An indirect presidential election was held in Vietnam on 22 May 2024. The election took place just one year after the 2023 election of President Võ Văn Thưởng, who resigned on 20 March 2024 as part of a broad anti-corruption purge led by the Communist Party's General Secretary Nguyễn Phú Trọng.

On 18 May 2024, General Tô Lâm was nominated by the Central Committee of the Communist Party to become Vietnam's next president. The National Assembly of Vietnam formally convened on 22 May 2024 to elect Tô Lâm as Vietnam's 13th president, with 472 of 473 delegates attending voted for him and 1 voting blank.

== Background ==

=== Anti-corruption campaign and resignation of Võ Văn Thưởng ===
On 20 March 2024, Vietnamese state media reported that the Central Committee of the Communist Party had approved the resignation of then-President Võ Văn Thưởng due to having to "bear the responsibility of the leader" and "violating regulations on what party members are not allowed to do" and other unspecified reasons.

=== Nomination of Tô Lâm ===
At the 9th Conference of the Central Committee on 18 May 2024, several high-profile leadership reshuffles were announced. Tô Lâm and Trần Thanh Mẫn were nominated by the Politburo to serve as Vietnam's next president and parliament speaker, respectively, replacing Võ Văn Thưởng and Vương Đình Huệ who resigned in the past two months. According to state media, their nominations received "broad support" from the Central Committee membership.

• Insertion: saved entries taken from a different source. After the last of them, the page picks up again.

(** * FireProx: a shallow embedding of [fire.py] and its specification

    The program drives a cloud provider's API-gateway management interface
    through the [boto3] client.  The embedding keeps the program's shape:
    Python strings are [string], optional command-line arguments are
    [option string], the keyword dictionary handed to [boto3.session.Session]
    is a [gmap], and every method of the class [FireProx] is a computation in
    a small state-and-exception monad whose state carries the provider, the
    mutable attribute [self.region] and the log of prints and remote calls. *)

From Stdlib Require Import String Ascii List Bool Arith Lia.
From stdpp Require Import base option strings gmap.
Import ListNotations.

Open Scope string_scope.

(** ** Python strings *)

Module PyStr.

(** [s.startswith(p)] *)
Fixpoint startswith (p s : string) : bool :=
  match p, s with
  | EmptyString, _ => true
  | String a p', String b s' => if Ascii.eqb a b then startswith p' s' else false
  | String _ _, EmptyString => false
  end.

(** The scan behind [s.replace(old, new)] for a non-empty [old]: the
    leftmost occurrence is replaced, the scan resumes after it.  [skip]
    counts the characters of a matched occurrence still to be dropped. *)
Fixpoint replace_go (old new : string) (skip : nat) (s : string) : string :=
  match s with
  | EmptyString => EmptyString
  | String c s' =>
      match skip with
      | S k => replace_go old new k s'
      | O =>
          if startswith old s
          then new ++ replace_go old new (String.length old - 1) s'
          else String c (replace_go old new 0 s')
      end
  end.

(** With an empty [old] Python inserts [new] before every character and
    at the end. *)
Fixpoint interleave (new s : string) : string :=
  match s with
  | EmptyString => new
  | String c s' => new ++ String c (interleave new s')
  end.

(** [s.replace(old, new)] *)
Definition replace (old new s : string) : string :=
  match old with
  | EmptyString => interleave new s
  | String _ _ => replace_go old new 0 s
  end.

(** The last character, [s[-1]]; [None] stands for the [IndexError] of
    the empty string. *)
Fixpoint last_char (s : string) : option ascii :=
  match s with
  | EmptyString => None
  | String c EmptyString => Some c
  | String _ s' => last_char s'
  end.

(** [s[:-1]] *)
Fixpoint drop_last (s : string) : string :=
  match s with
  | EmptyString => EmptyString
  | String _ EmptyString => EmptyString
  | String c s' => String c (drop_last s')
  end.

(** Number of positions of [s] at which [p] occurs. *)
Fixpoint occurrences (p s : string) : nat :=
  match s with
  | EmptyString => 0
  | String _ s' => (if startswith p s then 1 else 0) + occurrences p s'
  end.

(** Membership of a character. *)
Fixpoint has_char (c : ascii) (s : string) : bool :=
  match s with
  | EmptyString => false
  | String a s' => Ascii.eqb a c || has_char c s'
  end.

(** The template of the source is written between triple quotes and is
    full of double quotes; here it is written with apostrophes, which it
    does not contain, and [dquote] puts the double quotes back. *)
Definition dquote_char (c : ascii) : ascii :=
  if Ascii.eqb c "'" then ascii_of_nat 34 else c.

Fixpoint dquote (s : string) : string :=
  match s with
  | EmptyString => EmptyString
  | String c s' => String (dquote_char c) (dquote s')
  end.

End PyStr.

(** ** The gateway definition template ([get_template], the literal) *)

Definition template_text : string :=
"
        {
          'swagger': '2.0',
          'info': {
            'version': '{{version_date}}',
            'title': '{{title}}'
          },
          'basePath': '/',
          'schemes': [
            'https'
          ],
          'paths': {
            '/': {
              'get': {
                'parameters': [
                  {
                    'name': 'proxy',
                    'in': 'path',
                    'required': true,
                    'type': 'string'
                  },
                  {
                    'name': 'X-My-X-Forwarded-For',
                    'in': 'header',
                    'required': false,
                    'type': 'string'
                  }
                ],
                'responses': {},
                'x-amazon-apigateway-integration': {
                  'uri': '{{url}}/',
                  'responses': {
                    'default': {
                      'statusCode': '200'
                    }
                  },
                  'requestParameters': {
                    'integration.request.path.proxy': 'method.request.path.proxy',
                    'integration.request.header.X-Forwarded-For': 'method.request.header.X-My-X-Forwarded-For'
                  },
                  'passthroughBehavior': 'when_no_match',
                  'httpMethod': 'ANY',
                  'cacheNamespace': 'irx7tm',
                  'cacheKeyParameters': [
                    'method.request.path.proxy'
                  ],
                  'type': 'http_proxy'
                }
              }
            },
            '/{proxy+}': {
              'x-amazon-apigateway-any-method': {
                'produces': [
                  'application/json'
                ],
                'parameters': [
                  {
                    'name': 'proxy',
                    'in': 'path',
                    'required': true,
                    'type': 'string'
                  },
                  {
                    'name': 'X-My-X-Forwarded-For',
                    'in': 'header',
                    'required': false,
                    'type': 'string'
                  }
                ],
                'responses': {},
                'x-amazon-apigateway-integration': {
                  'uri': '{{url}}/{proxy}',
                  'responses': {
                    'default': {
                      'statusCode': '200'
                    }
                  },
                  'requestParameters': {
                    'integration.request.path.proxy': 'method.request.path.proxy',
                    'integration.request.header.X-Forwarded-For': 'method.request.header.X-My-X-Forwarded-For'
                  },
                  'passthroughBehavior': 'when_no_match',
                  'httpMethod': 'ANY',
                  'cacheNamespace': 'irx7tm',
                  'cacheKeyParameters': [
                    'method.request.path.proxy'
                  ],
                  'type': 'http_proxy'
                }
              }
            }
          }
        }
        ".

Definition template : string := Eval vm_compute in PyStr.dquote template_text.

(** ** Python values that the program passes around *)

(** An argument that [argparse] leaves at [None] or sets to a string. *)
Abbreviation pystr := (option string).

(** Truth value of such an argument: [None] and [''] are false. *)
Definition truthy (v : pystr) : bool :=
  match v with
  | None => false
  | Some EmptyString => false
  | Some (String _ _) => true
  end.

(** [str(v)], as an f-string renders it. *)
Definition py_str (v : pystr) : string :=
  match v with
  | None => "None"
  | Some s => s
  end.

(** ** The provider: [boto3] and the API Gateway service behind it *)

(** The members of the responses that the program reads. *)
Record rest_api := RestApi {
  ra_id : string;            (* ['id'] *)
  ra_name : string;          (* ['name'] *)
  ra_createdDate : string;   (* ['createdDate'], as [str] renders it *)
  ra_version : string        (* ['version'] *)
}.

Record resource := Resource {
  rs_id : string;            (* ['id'] *)
  rs_path : string           (* ['path'] *)
}.

Record integration := Integration {
  ig_uri : string            (* ['uri'] *)
}.

Record deployment := Deployment {
  dp_id : string             (* ['id'] *)
}.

Initially, it was announced by the National Assembly on 19 May that General Tô Lâm would retain his current post of Minister of Public Security alongside the presidency. This is an unprecedented move as there has not been a minister who concurrently serves as president since the country's reunification in 1976.

However, on 21 May, the National Assembly announced it would relieve Tô Lâm of his ministerial post following his election as president.

== Election ==
On 22 May 2024, the National Assembly formally convened to vote for Vietnam's next president. Tô Lâm, as the only candidate in Vietnam's one-party system, won all but one vote from the 473 delegates attending.

| Candidate |  | Party | Votes | % |
|  | Tô Lâm | Communist Party of Vietnam | 472 | 100.00 |
| Total |  |  | 472 | 100.00 |
| Valid votes |  |  | 472 | 99.79 |
| Invalid/blank votes |  |  | 1 | 0.21 |
| Total votes |  |  | 473 | 100.00 |
| Registered voters/turnout |  |  | 487 | 97.13 |
Source: DW, VP

== Reaction ==

=== Domestic ===
According to the Communist Party newspaper, General Secretary Nguyễn Phú Trọng is said to have congratulated the Party Central Committee on the unanimous decision to introduce General Tô Lâm as President and Trần Thanh Mẫn as Chairman of the National Assembly.

=== International ===
Immediately after Lâm's election and inauguration, General Secretary of the Lao People's Revolutionary Party Thongloun Sisoulith expressed his "excitement" and appreciated the trust of the "Party, State and People of Vietnam" in General Lâm.

According to Xinhua News Agency, General Secretary of the Chinese Communist Party Xi Jinping also sent a letter of congratulation, in which he was said to be "happy" that Mr. Lam held the position of President.

On the same day, Cambodian King Norodom Sihamoni also sent a congratulatory message to Vietnam and hoped that under Lâm's leadership, Vietnam and Cambodia would "be even closer."

First Secretary of the Communist Party of Cuba Miguel Díaz-Canel also sent a letter of congratulations to Tô Lâm on his appointment as President.